» WHAT THE TASK ASKS
Among the entries below, take the line with "e) t.1 body])%list." and the line with "Definition stated (resp", and output them and every line between them exactly, with nothing else.

» Saved data entries
(** ** Histories *)

(** A cycle, or anything that happens outside: time passes, files and services change. *)
Inductive agent_step : World → World → Prop :=
| as_cycle w r w' : cycle a e gitopsDir w = (r, w') → agent_step w w'
| as_outside w n d t : (0 ≤ t)%Z → agent_step w (mkWorld n d (now w + t) (revoked w) (lastProbe w) (log w)).
(** ** Enrolment and revocation *)

(** Nothing is read and nothing sent by a box that is not enrolled, nor, within a day of the
    last probe, by one whose enrolment was revoked. *)
Lemma silent_while_out w r w' : cycle a e gitopsDir w = (r, w') →
  Enrolled e w = false ∨ revoked w = true ∧ (time_sub (now w) (lastProbe w) < reprobe)%Z →
  log w' = log w ∧ net w' = net w ∧ now w' = now w ∧ revoked w' = revoked w.
Proof.
  unfold cycle. rewrite bind_run. cbn [get]. intros E Hout. destruct (revoked w) eqn:Er.
  - destruct (time_sub (now w) (lastProbe w) <? reprobe)%Z eqn:Et; [by injection E as _ <-|]. apply Z.ltb_ge in Et.
    destruct Hout as [Hn|[_ Hlt]]; [|lia]. unfold report in E. rewrite bind_run in E. cbn [probe_now modify] in E. rewrite bind_run in E. cbn [gets] in E.
    change (Enrolled e (mkWorld (net w) (disk w) (now w) (revoked w) (now w) (log w))) with (Enrolled e w) in E. rewrite Hn in E. by injection E as _ <-.
  - destruct Hout as [Hn|[? _]]; [|done]. unfold report in E. rewrite bind_run in E. cbn [gets] in E. rewrite Hn in E. by injection E as _ <-.
Qed.
(** What a report sent between two worlds was answered: the last thing done was to post it. *)
Definition answered (w w' : World) (resp : Reply) : Prop :=
  ∃ w1 new t p body d, log w1 = (log w ++ new)%list ∧ marshal p = Ok body
    ∧ http_post (Endpoint e) t.1 t.2 body (net w1) = (Ok resp, net w', d)
    ∧ log w' = (log w1 ++ [Posted (Endpoint e) t.1 body])%list.
(** The platform accepted the report, or stated that the enrolment is revoked. *)
Definition accepted (resp : Reply) : Prop := (re_code resp / 100 = 2)%Z.
Definition stated (resp : Reply) : Prop :=
  (re_code resp / 100 ≠ 2)%Z ∧ decode_reason (limited reply_limit (re_body resp)) = Some RevokedReason.
Context (get_delay : ∀ url n, (0 ≤ (http_get url n).2)%Z) (post_delay : ∀ url i ca b n, (0 ≤ (http_post url i ca b n).2)%Z).
(** Only time passes and the log grows. *)
Definition steadily (w w' : World) : Prop :=
  lastProbe w' = lastProbe w ∧ revoked w' = revoked w ∧ (now w ≤ now w')%Z.
Lemma steadily_keeps {A} (m : M A) : (∀ T l v, keeps (λ w, lastProbe w = l ∧ revoked w = v ∧ (T ≤ now w)%Z) m) →
  ∀ w r w', m w = (r, w') → steadily w w'.
Proof. intros H w r w' E. specialize (H (now w) (lastProbe w) (revoked w) w (conj eq_refl (conj eq_refl (Z.le_refl _)))). by rewrite E in H. Qed.
Lemma Collect_steadily cluster w r w' : Collect a (ClusterReader gitopsDir) cluster w = (r, w') → steadily w w'.
Proof using get_delay.
  apply steadily_keeps. clear w r w'. intros T l v. set (I := λ w, lastProbe w = l ∧ revoked w = v ∧ (T ≤ now w)%Z).
  assert (∀ B (x : result string B) f, keeps I (or_throw f x : M B)) as Ht by (intros B [x|x] f; [apply keeps_ret|apply keeps_throw]).
  assert (∀ ev, keeps I (emit ev)) as He by (intros ev w H; exact H).
  assert (∀ url, keeps I (HTTP (http_get url))) as Hh.
  { intros url w (H1 & H2 & H3). unfold HTTP, I. pose proof (get_delay url (net w)) as Hd. destruct (http_get url (net w)) as [[rep n] d]. cbn in *. split_and!; [done|done|lia]. }
  assert (∀ n s p, keeps I (Metrics n s p)) as HM by (intros; unfold Metrics; walk_keeps; eauto with keeps).
  assert (∀ p, keeps I (Artefact gitopsDir p)) as HA by (intros; unfold Artefact, read_file; walk_keeps; eauto with keeps).
  unfold Collect. apply keeps_bind; [apply keeps_gets|]. intros t. apply keeps_foldM. intros p c _. unfold collect_one. apply keeps_bind; [|intros; apply keeps_ret].
  apply keeps_attempt. unfold observe, collectMetrics, collectArtefact, ClusterReader. cbn [r_Metrics r_Artefact].
  destruct (String.eqb _ _); [apply keeps_bind; [apply HM|intros; apply Ht]|]. destruct (String.eqb _ _); [|apply keeps_throw].
  apply keeps_bind; [apply HA|intros; apply keeps_ret].
Qed.
Lemma Send_run t p w r w' : Send e t p w = (r, w') → steadily w w'
  ∧ ∃ o, r = Ok o ∧ match o with
                    | None => ∃ resp, answered w w' resp ∧ accepted resp
                    | Some ErrEnrolmentRevoked => ∃ resp, answered w w' resp ∧ stated resp
                    | Some (SendFailed _) => True
                    end.
Proof using post_delay.
  unfold Send, steadily, accepted, stated. destruct (marshal p) as [body|m] eqn:Em; [|intros [= <- <-]; split; [split_and!; done|by eexists]].
  rewrite bind_run. cbn [emit modify]. rewrite bind_run. unfold HTTP. cbn [net].
  pose proof (post_delay (Endpoint e) t.1 t.2 body (net w)) as Hd.
  destruct (http_post (Endpoint e) t.1 t.2 body (net w)) as [[rep n] d] eqn:E. cbn in Hd.
  assert (∀ o, (Ok o : result string _, mkWorld n (disk w) (now w + d) (revoked w) (lastProbe w) (log w ++ [Posted (Endpoint e) t.1 body])) = (r, w') →
    (lastProbe w' = lastProbe w ∧ revoked w' = revoked w ∧ (now w ≤ now w')%Z) ∧ r = Ok o ∧ ∀ resp, rep = Ok resp → answered w w' resp) as Hend.
  { intros o [= <- <-]. cbn. split_and!; [done|done|lia|done|]. intros resp ->. exists w, [], t, p, body, d. cbn. rewrite app_nil_r. split_and!; [done|exact Em|exact E|done]. }
  destruct rep as [resp|m]; [|intros (H & -> & _)%Hend; split; [done|by eexists]].
  destruct (re_code resp / 100 =? 2)%Z eqn:E2.
  { apply Z.eqb_eq in E2. intros (H & -> & Ha)%Hend. split; [done|]. eexists. split; [done|]. exists resp. split; [by apply Ha|done]. }
  apply Z.eqb_neq in E2. destruct (isRevocation _) eqn:E3; intros (H & -> & Ha)%Hend; (split; [done|]); eexists; (split; [done|]); [|done].
  exists resp. split_and!; [auto|done|]. unfold isRevocation in E3. destruct (decode_reason _) as [s|]; [|done].
  by apply String.eqb_eq in E3 as ->.
Qed.
Lemma answered_later w w1 w' resp new : log w1 = (log w ++ new)%list → answered w1 w' resp → answered w w' resp.
Proof. intros E (w2 & n & t & p & b & d & L & H). exists w2, (new ++ n)%list, t, p, b, d. split; [|exact H]. by rewrite L, E, app_assoc. Qed.
(** A report leaves the last probe; it changes what is known of the enrolment only to what the
    platform said in reply. *)
Lemma report_run w r w' : report a e gitopsDir w = (r, w') → lastProbe w' = lastProbe w ∧ (now w ≤ now w')%Z
  ∧ (revoked w' = revoked w ∨ ∃ resp, answered w w' resp ∧ if revoked w' then stated resp else accepted resp).
Proof using get_delay post_delay.
  unfold report. rewrite bind_run. cbn [gets]. destruct (negb (Enrolled e w)); [intros [= <- <-]; split_and!; [done|done|by left]|].
  rewrite bind_run. unfold attempt at 1. pose proof (Identity_quiet w) as HI. destruct (Identity e w) as [[i|m] w1]; cbn in HI; subst w1;
    [|intros [= <- <-]; split_and!; [done|done|by left]].
  rewrite bind_run. destruct (Collect_ok i w) as (p & w1 & E1 & _). rewrite E1.
  destruct (appends_run log allowed _ _ _ _ (Collect_appends i) E1) as (new & Hlog & _). apply Collect_steadily in E1 as (L1 & R1 & T1).
  rewrite bind_run. unfold attempt. pose proof (NewTransport_quiet w1) as HT. destruct (NewTransport e w1) as [[t|m] w2]; cbn in HT; subst w2;
    [|intros [= <- <-]; split_and!; [done|done|by left]].
  rewrite bind_run. destruct (Send e t p w1) as [r2 w2] eqn:E2. apply Send_run in E2 as ((L2 & R2 & T2) & o & -> & Ho).
  destruct o as [[|m]|]; cbn; intros [= <- <-]; cbn; (split_and!; [congruence|lia|]).
  - right. destruct Ho as (resp & Ha & H). exists resp. split; [|done]. by apply (answered_later w w1 _ resp new).
  - left. congruence.
  - right. destruct Ho as (resp & Ha & H). exists resp. split; [|done]. by apply (answered_later w w1 _ resp new).
Qed.
(** C32: Revocation is stated, never inferred: a cycle that finds itself revoked, when it was not, ended
    by posting its report and was told so in the reply, with the marker as its reason, and one
    that finds itself admitted again ended by posting a report that was accepted. Failing to
    reach the platform, or any other refusal, changes neither. *)
Theorem revocation_stated w r w' : cycle a e gitopsDir w = (r, w') → revoked w' ≠ revoked w →
  ∃ resp, answered w w' resp ∧ if revoked w' then stated resp else accepted resp.
Proof using get_delay post_delay.
  unfold cycle. rewrite bind_run. cbn [get]. destruct (revoked w) eqn:Er; intros E Hne.
  - destruct (_ <? _)%Z; [injection E as _ <-; by rewrite Er in Hne|]. rewrite bind_run in E. cbn [probe_now modify] in E.
    apply report_run in E as (_ & _ & [H|H]); [|done]. cbn in H. rewrite H, Er in Hne. done.
  - apply report_run in E as (_ & _ & [H|H]); [|done]. rewrite H, Er in Hne. done.
Qed.
(** ** Handlers *)

Definition issuerHost (raw : string) : string := default "" (url_host raw).
Definition IssuerHost (h : Handler) : string := issuerHost (issuerURL h).
Definition http_Error (msg : string) (code : Z) : Response :=
  mkResponse code {["Content-Type" := ["text/plain; charset=utf-8"]; "X-Content-Type-Options" := ["nosniff"]]} (msg +:+ nl).
Definition HeaderGet (hs : Headers) (k : string) : string := match hs !! k with Some (v :: _) => v | _ => "" end.
Definition set_unless_empty (k v : string) (hs : Headers) : Headers := if String.eqb v "" then hs else <[k := [v]]> hs.
Definition identity_headers (claims : Claims) (tenantID : string) : Headers :=
  let roles := rolesGrantedInTenant claims tenantID in
  let hs := set_unless_empty "X-Auth-Email" (claim_text claims "email") (set_unless_empty "X-Auth-User-Id" (claim_text claims "sub") ∅) in
  let hs := match roles with [] => hs | _ => <["X-Auth-Roles" := [Join roles ","]]> hs end in
  <["X-Auth-Tenant-Id" := [tenantID]]> hs.
Definition ValidateHandler (h : Handler) (r : Request) : M Response :=
  if negb (String.eqb (Method r) "POST") then mret (http_Error "Method not allowed" 405)
  else
    let authHeader := HeaderGet (Header r) "Authorization" in
    if String.eqb authHeader "" then mret (http_Error "Missing Authorization header" 401)
    else if negb (HasPrefix authHeader "Bearer ") then mret (http_Error "Invalid Authorization header format" 401)
    else
      let token := TrimPrefix authHeader "Bearer " in
      let validator := NewJWTValidatorWithHost (h_jwksURL h) (IssuerHost h) (expectedAudience h) ns_hour in
      '(claims, _) ← Validate validator token;
      match claims with
      | Err _ => mret (http_Error "Invalid token" 401)
      | Ok claims =>
          if negb (hasRequiredScope (claim_text claims "scope") "tenant:read") then mret (http_Error "Insufficient scope" 403)
          else
            let tenantID := tenantFromClaims claims in
            if String.eqb tenantID "" then mret (http_Error "Invalid token" 401)
            else mret (mkResponse 200 (identity_headers claims tenantID) "")
      end.
Definition texts (l : list string) : Value := VList (VText <$> l).
Definition auth_server_metadata (h : Handler) : list (string * Value) :=
  let iss := issuerURL h in
  [("issuer", VText iss);
   ("authorization_endpoint", VText (iss +:+ zitadelAuthorizePath));
   ("token_endpoint", VText (iss +:+ zitadelTokenPath));
   ("userinfo_endpoint", VText (iss +:+ zitadelUserinfoPath));
   ("revocation_endpoint", VText (iss +:+ zitadelRevocationPath));
   ("introspection_endpoint", VText (iss +:+ zitadelIntrospectionPath));
   ("end_session_endpoint", VText (iss +:+ zitadelEndSessionPath));
   ("jwks_uri", VText (iss +:+ zitadelJWKSPath));
   ("response_types_supported", texts ["code"]);
   ("grant_types_supported", texts ["authorization_code"; "refresh_token"]);
   ("token_endpoint_auth_methods_supported", texts ["none"]);
   ("code_challenge_methods_supported", texts ["S256"]);
   ("scopes_supported", texts ["openid"; "profile"; "email"; "offline_access"]);
   ("resource", VText (mcpGatewayBaseURL h +:+ "/mcp"))].
Definition ServeAuthServerMetadata (h : Handler) (r : Request) : M Response :=
  mret (mkResponse 200
    {["Content-Type" := ["application/json"]; "Access-Control-Allow-Origin" := ["*"];
      "Access-Control-Allow-Headers" := ["Authorization, Content-Type, MCP-Protocol-Version"]]} (encode_json (auth_server_metadata h))).
Definition proxy (h : Handler) (r : Request) (path : string) : M Response :=
  match new_request (Method r) (internalURL h +:+ path) with
  | Some _ => mret (http_Error "Internal server error" 500)
  | None =>
      resp ← Do (mkOutgoing (Method r) (internalURL h +:+ path) (issuerHost (issuerURL h)) (RawQuery r) (Header r) (Body r));
      mret match resp with Err _ => http_Error "Bad gateway" 502 | Ok resp => resp end
  end.
Definition ProxyOpenIDConfiguration (h : Handler) (r : Request) : M Response := proxy h r zitadelDiscoveryPath.
Definition ProxyJWKS (h : Handler) (r : Request) : M Response := proxy h r zitadelJWKSPath.
Definition HealthReady (r : Request) : M Response :=
  b ← gets ready;
  mret (if negb b then http_Error "Not ready" 503 else mkResponse 200 ∅ "OK").
Definition SetReady : M unit := modify (λ w, mkWorld (issuer w) (now w) true (log w)).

» EXERCISE SOLUTION
    ∧ log w' = (log w1 ++ [Posted (Endpoint e) t.1 body])%list.
(** The platform accepted the report, or stated that the enrolment is revoked. *)
Definition accepted (resp : Reply) : Prop := (re_code resp / 100 = 2)%Z.
Definition stated (resp : Reply) : Prop :=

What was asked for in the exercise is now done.